In “How to build a query language in Python”, we walked through how to build a custom query language for a search index. This query language doesn’t order results: it finds all potential results, then returns them unordered. Thus, we need a ranking algorithm to order them. Finding all candidates that you can rank, then ranking those candidates is an essential search pattern.
With a few lines of code, we can use the TF-IDF algorithm above to rank results from our query language.
Indeed, to get started, we can use all of the code from this guide to compute the TF and IDF scores for our documents. Then, to use TF-IDF with our query language, we need to:
- Define a mechanism to find all words (excluding operators) in a query, and;
- Update the
start
function we defined to use TF-IDF to order results.
We can find all words in a query like so:
class ExpressionInterpreter(Transformer):
def __init__(self):
self.query_words = []
def WORD(self, token):
self.query_words.append(token)
return token
...
Every time a WORD
is evaluated in the syntax tree, it will be added to the list of query words.
We can then update the start
function to call the search()
function we declared earlier in this guide:
class ExpressionInterpreter(Transformer):
...
def start(self, items):
candidates = self.query(items)
words = " ".join(self.query_words)
ranked_candidates = tfidf(words, candidates)
return ranked_candidates
Here, we evaluate our tree using the self.query()
method, create a string that contains all query words, then rank all the candidates identified by our query language using TF-IDF.
Let’s run the query (started with OR sky)
:
('The Bolter', 1.049306144334055)
('tolerate it', 0.15616278978979603)
('my tears ricochet', 0.11712209234234702)
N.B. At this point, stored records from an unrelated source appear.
Module Chat.
(* obby-client/src/model.rs 81-116 ChatMessage *)
Record t := mk {
  key : MessageKey;
  msgid : option text;
  sender : text;
  kind : MessageKind.t;
  text_ : text;
  account : option text;
  historical : bool;
  own : bool;
  reply_to : option text;
  reactions : gmap text (list text);
  link_preview : option LinkPreview.t;
  redacted : bool;
}.
(* obby-client/src/model.rs 118-137 ChatMessage::new *)
Definition new (key : MessageKey) (sender : text) (kind : MessageKind.t) : t :=
  mk key None sender kind [] None false false None ∅ None false.

Definition set_reactions (r : gmap text (list text)) (m : t) : t :=
  mk (key m) (msgid m) (sender m) (kind m) (text_ m) (account m) (historical m) (own m)
     (reply_to m) r (link_preview m) (redacted m).
Definition set_link_preview (p : option LinkPreview.t) (m : t) : t :=
  mk (key m) (msgid m) (sender m) (kind m) (text_ m) (account m) (historical m) (own m)
     (reply_to m) (reactions m) p (redacted m).
Definition set_redacted (b : bool) (m : t) : t :=
  mk (key m) (msgid m) (sender m) (kind m) (text_ m) (account m) (historical m) (own m)
     (reply_to m) (reactions m) (link_preview m) b.
End Chat.

Module Log.
(* obby-client/src/model.rs 139-150 MessageLog *)
Record t := mk {
  messages : gmap MessageKey Chat.t;
  by_msgid : gmap text MessageKey;
  retention : nat;
}.

(* obby-client/src/model.rs 187-194 MessageLog::with_retention *)
Definition with_retention (retention : nat) : t := mk ∅ ∅ (Nat.max retention 1).
(* obby-client/src/model.rs 180-184 Default for MessageLog *)
Definition default : t := with_retention DEFAULT_RETENTION.

(** The range is from [(t, 0)] up to, and without, [(t + 1, 0)], where [t + 1]
    saturates. *)
(* obby-client/src/model.rs 217-230 MessageLog::has_twin *)
Definition has_twin (candidate : Chat.t) (log : t) : bool :=
  let t0 := time_ms (Chat.key candidate) in
  bool_decide (Exists (λ p,
      (t0 < time_ms p.1 ∨ (t0 = time_ms p.1 ∧ 0 <= seq_no p.1))
      ∧ time_ms p.1 < saturating_add_u64 t0 1
      ∧ Chat.sender p.2 = Chat.sender candidate ∧ Chat.text_ p.2 = Chat.text_ candidate
      ∧ Chat.kind p.2 = Chat.kind candidate)
    (sorted_items (messages log))).

(** [BTreeMap::pop_first], and the id of what it dropped is forgotten. *)
(* obby-client/src/model.rs 234-239 MessageLog::trim *)
Definition pop_first (log : t) : t :=
  match first_item (messages log) with
  | None => log
  | Some (k, dropped) =>
      mk (delete k (messages log))
         (match Chat.msgid dropped with Some id => delete id (by_msgid log) | None => by_msgid log end)
         (retention log)
  end.
(* obby-client/src/model.rs 232-241 MessageLog::trim *)
Fixpoint trim_loop (fuel : nat) (log : t) : t :=
  match fuel with
  | O => log
  | S fuel =>
      if decide (retention log < size (messages log))%nat
      then trim_loop fuel (pop_first log) else log
  end.
Definition trim (log : t) : t := trim_loop (size (messages log)) log.

(* obby-client/src/model.rs 196-215 MessageLog::insert *)
Definition insert (message : Chat.t) (log : t) : bool * t :=
  let known :=
    match Chat.msgid message with
    | Some msgid => bool_decide (is_Some (by_msgid log !! msgid))
    | None => has_twin message log
    end in
  if known then (false, log)
  else
    (true, trim (mk (<[Chat.key message := message]> (messages log))
             (match Chat.msgid message with
              | Some msgid => <[msgid := Chat.key message]> (by_msgid log)
              | None => by_msgid log
              end) (retention log))).

(* obby-client/src/model.rs 243-246 MessageLog::contains *)
Definition contains (log : t) (msgid : text) : bool := bool_decide (is_Some (by_msgid log !! msgid)).
(* obby-client/src/model.rs 248-251 MessageLog::get *)
Definition get (log : t) (msgid : text) : option Chat.t := k ← by_msgid log !! msgid; messages log !! k.
(* obby-client/src/model.rs 253-257 MessageLog::get_mut *)
Definition alter (msgid : text) (f : Chat.t → Chat.t) (log : t) : t :=
  match by_msgid log !! msgid with
  | Some k => mk (base.alter f k (messages log)) (by_msgid log) (retention log)
  | None => log
  end.
(* obby-client/src/model.rs 259-265 MessageLog::get_by_key *)
Definition get_by_key (log : t) (k : MessageKey) : option Chat.t := messages log !! k.
(* obby-client/src/model.rs 267-270 MessageLog::iter *)
Definition iter (log : t) : list Chat.t := (sorted_items (messages log)).*2.
(* obby-client/src/model.rs 272-275 MessageLog::last *)
Definition last (log : t) : option Chat.t := snd <$> last_item (messages log).
(* obby-client/src/model.rs 277-280 MessageLog::first *)
Definition first (log : t) : option Chat.t := snd <$> first_item (messages log).
(* obby-client/src/model.rs 282-290 MessageLog::len *)
Definition len (log : t) : nat := size (messages log).

(** What serde carries in place of the map, whose keys JSON cannot spell. *)
(* obby-client/src/model.rs 163-168 messages_as_list::serialize *)
Definition serialize (messages : gmap MessageKey Chat.t) : list Chat.t := (sorted_items messages).*2.
(* obby-client/src/model.rs 170-177 messages_as_list::deserialize *)
Definition deserialize (messages : list Chat.t) : gmap MessageKey Chat.t :=
  foldl (λ held message, <[Chat.key message := message]> held) ∅ messages.
End Log.

Module Membership.
(* obby-client/src/model.rs 302-313 Membership *)
Definition t := text.
(* obby-client/src/model.rs 316-319 Membership::top_prefix *)
Definition top_prefix (m : t) : option char := head m.
(** A character the server does not rank goes last, at [usize::MAX]. *)
Definition rank_key (order : Prefix.t) (c : char) : Z :=
  match Prefix.rank order c with Some i => Z.of_nat i | None => u64_max end.
(* obby-client/src/model.rs 321-330 Membership::grant *)
Definition grant (prefix : char) (order : Prefix.t) (m : t) : t :=
  if contains_char prefix m then m else sort_by_key (rank_key order) (m ++ [prefix]).
(* obby-client/src/model.rs 332-335 Membership::revoke *)
Definition revoke (prefix : char) (m : t) : t := filter (λ c, c ≠ prefix) (m : text).
End Membership.

Module Person.
(* obby-client/src/model.rs 338-364 Person *)
Record t := mk {
  nick : text; account : option text; away : option text; bot : bool;
  username : option text; host : option text; realname : option text;
  operator : bool; metadata : gmap text text;
}.
Definition default : t := mk [] None None false None None None false ∅.
Definition named (nick : text) : t := mk nick None None false None None None false ∅.
Definition set_nick (n : text) (p : t) : t :=
  mk n (account p) (away p) (bot p) (username p) (host p) (realname p) (operator p) (metadata p).
Definition set_account (a : option text) (p : t) : t :=
  mk (nick p) a (away p) (bot p) (username p) (host p) (realname p) (operator p) (metadata p).
Definition set_away (a : option text) (p : t) : t :=
  mk (nick p) (account p) a (bot p) (username p) (host p) (realname p) (operator p) (metadata p).
Definition set_metadata (md : gmap text text) (p : t) : t :=
  mk (nick p) (account p) (away p) (bot p) (username p) (host p) (realname p) (operator p) md.
End Person.

Module Whois.
(* obby-client/src/model.rs 366-405 Whois *)
Record t := mk {
  nick : text; username : option text; host : option text; realname : option text;
  server : option text; server_info : option text; operator : option text;
  idle_secs : option Z; signon_ms : option Z; channels : list text;
  account : option text; actual_host : option text; secure : bool; complete : bool;
}.
Definition named (nick : text) : t :=
  mk nick None None None None None None None None [] None None false false.
Definition default : t := named [].
End Whois.
(* ===== verification/Session.v ===== *)
(** * Lines into the model (src/crates/obby-client/src/session.rs)

    One definition per handler. A handler takes the context (the model and the latest
    instant seen) and the line, and gives the changes reported and the context left
    behind. What the server announced in ISUPPORT and whether a history batch is being
    replayed are read only, and are parameters of the section. *)
From S2P Require Import Prelude Utf8 Casemap Isupport Tags Message Mode Format ServerTime Extensions Model.

(** [char::is_alphanumeric] outside ASCII is a table of Unicode, which the development
    leaves open; what holds of it on ASCII is the law. *)
Class Unicode := is_alphanumeric : char → bool.
Class UnicodeLaws (U : Unicode) : Prop :=
  alphanumeric_ascii : ∀ c, (c < 128)%N → is_alphanumeric c = is_ascii_alphanumeric c.

Module Change.
(* obby-client/src/session.rs 13-98 Change *)
Inductive t :=
  | MessageAdded (target : text) (key : MessageKey)
  | ChannelJoined (channel : text)
  | ChannelParted (channel : text)
  | ChannelMembersChanged (channel : text)
  | ChannelTopicChanged (channel : text)
  | NickChanged (from to : text)
  | ChannelModesChanged (channel : text)
  | ReadMarkerMoved (target : text)
  | MessageReacted (target msgid : text)
  | MessageRedacted (target msgid : text)
  | MetadataChanged (target key : text)
  | WhoisReceived (nick : text)
  | ChannelRenamed (from to : text).
End Change.

Module Mention.
(* obby-client/src/session.rs 108-114 is_nick_char *)
Definition is_nick_char `{Unicode} (c : char) : bool :=
  is_alphanumeric c || contains_char c "[]\`_^{|}-".

(** [is_some_and(is_nick_char)] *)
Definition edge `{Unicode} (c : option char) : bool :=
  match c with Some c => is_nick_char c | None => false end.
(** What a line says, read off its words alone. *)
Definition heard (line : Message.t) : list news :=
  let command := ascii_upper (Message.command line) in
  let sender := Session.sender line in
  let p := Message.param line in
  if decide (command = lit "JOIN") then
    match p 0%nat with
    | Some room => if is_me sender then [Opened (fold room)] else [Entered (fold room) (fold sender)]
    | None => []
    end
  else if decide (command = lit "PART") then
    match p 0%nat with
    | Some room => if is_me sender then [Closed (fold room)] else [Left (fold room) (fold sender)]
    | None => []
    end
  else if decide (command = lit "KICK") then
    match p 0%nat, p 1%nat with
    | Some room, Some who => if is_me who then [Closed (fold room)] else [Left (fold room) (fold who)]
    | _, _ => []
    end
  else if decide (command = lit "QUIT") then [Gone (fold sender)]
  else if decide (command = lit "NICK") then
    match p 0%nat with Some to => [Renamed (Isupport.casemapping isupport) sender to] | None => [] end
  else if decide (command = lit "RENAME") then
    match p 0%nat, p 1%nat with Some from, Some to => [Moved (fold from) (fold to)] | _, _ => [] end
  else if decide (command = lit "353") then
    match p 2%nat with
    | Some room =>
        let nicks := snd ∘ Session.names_entry isupport <$> split_whitespace (default [] (Message.trailing line)) in
        (λ nick, Entered (fold room) (fold nick)) <$> filter (.≠ []) nicks
    | None => []
    end
  else if decide (command = lit "352") then
    match p 2%nat, p 3%nat, p 6%nat with Some _, Some _, Some _ => who_row (p 1%nat) (p 5%nat) | _, _, _ => [] end
  else if decide (command = lit "354") then
    match p 3%nat, p 4%nat, p 6%nat, p 7%nat with
    | Some _, Some _, Some _, Some _ =>
        if decide (p 1%nat = Some Session.WHOX_TOKEN) then who_row (p 2%nat) (p 5%nat) else []
    | _, _, _, _ => []
    end
  else [].
End heard.

(** A line under what the server had announced by then. *)
Definition follow (r : t) (l : Isupport.t * bool * Message.t) : t :=
  let '(isupport, _, line) := l in foldl tell r (heard isupport (self r) line).
End Roster.

(** ** The abstraction *)

Definition present (c : Channel.t) : gset CaseFolded := dom (Channel.members c).
Definition roster_of (m : Model.t) : Roster.t :=
  Roster.mk (LocalUser.nick (Model.me m)) (present <$> Model.channels m).

(** Presence after a step of the model. *)
Definition still (m m' : Model.t) : Prop := roster_of m' = roster_of m.
#[export] Instance still_preorder : PreOrder still.
Proof. split; [done|]. unfold still. congruence. Qed.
Our code successfully identifies that all three documents meet the search criteria (documents that contain started with
or sky
).
Documents are then ranked according to relevance with TF-IDF. The Bolter is first, since started with
is rare in the corpus and both words appear in that document. tolerate it
is ranked second since the lyric mentions sky
more than other documents. my tears ricochet
contains sky
too, but only once.
You can see the code that combines use of TF-IDF and the query language in the query_tfidf.py
file in the How to Build a Search Index repository.
Acknowledgements
The formulas in this guide are based on the Wikipedia definition of TF-IDF. I have condensed the formula definitions into text to make them more intuitive.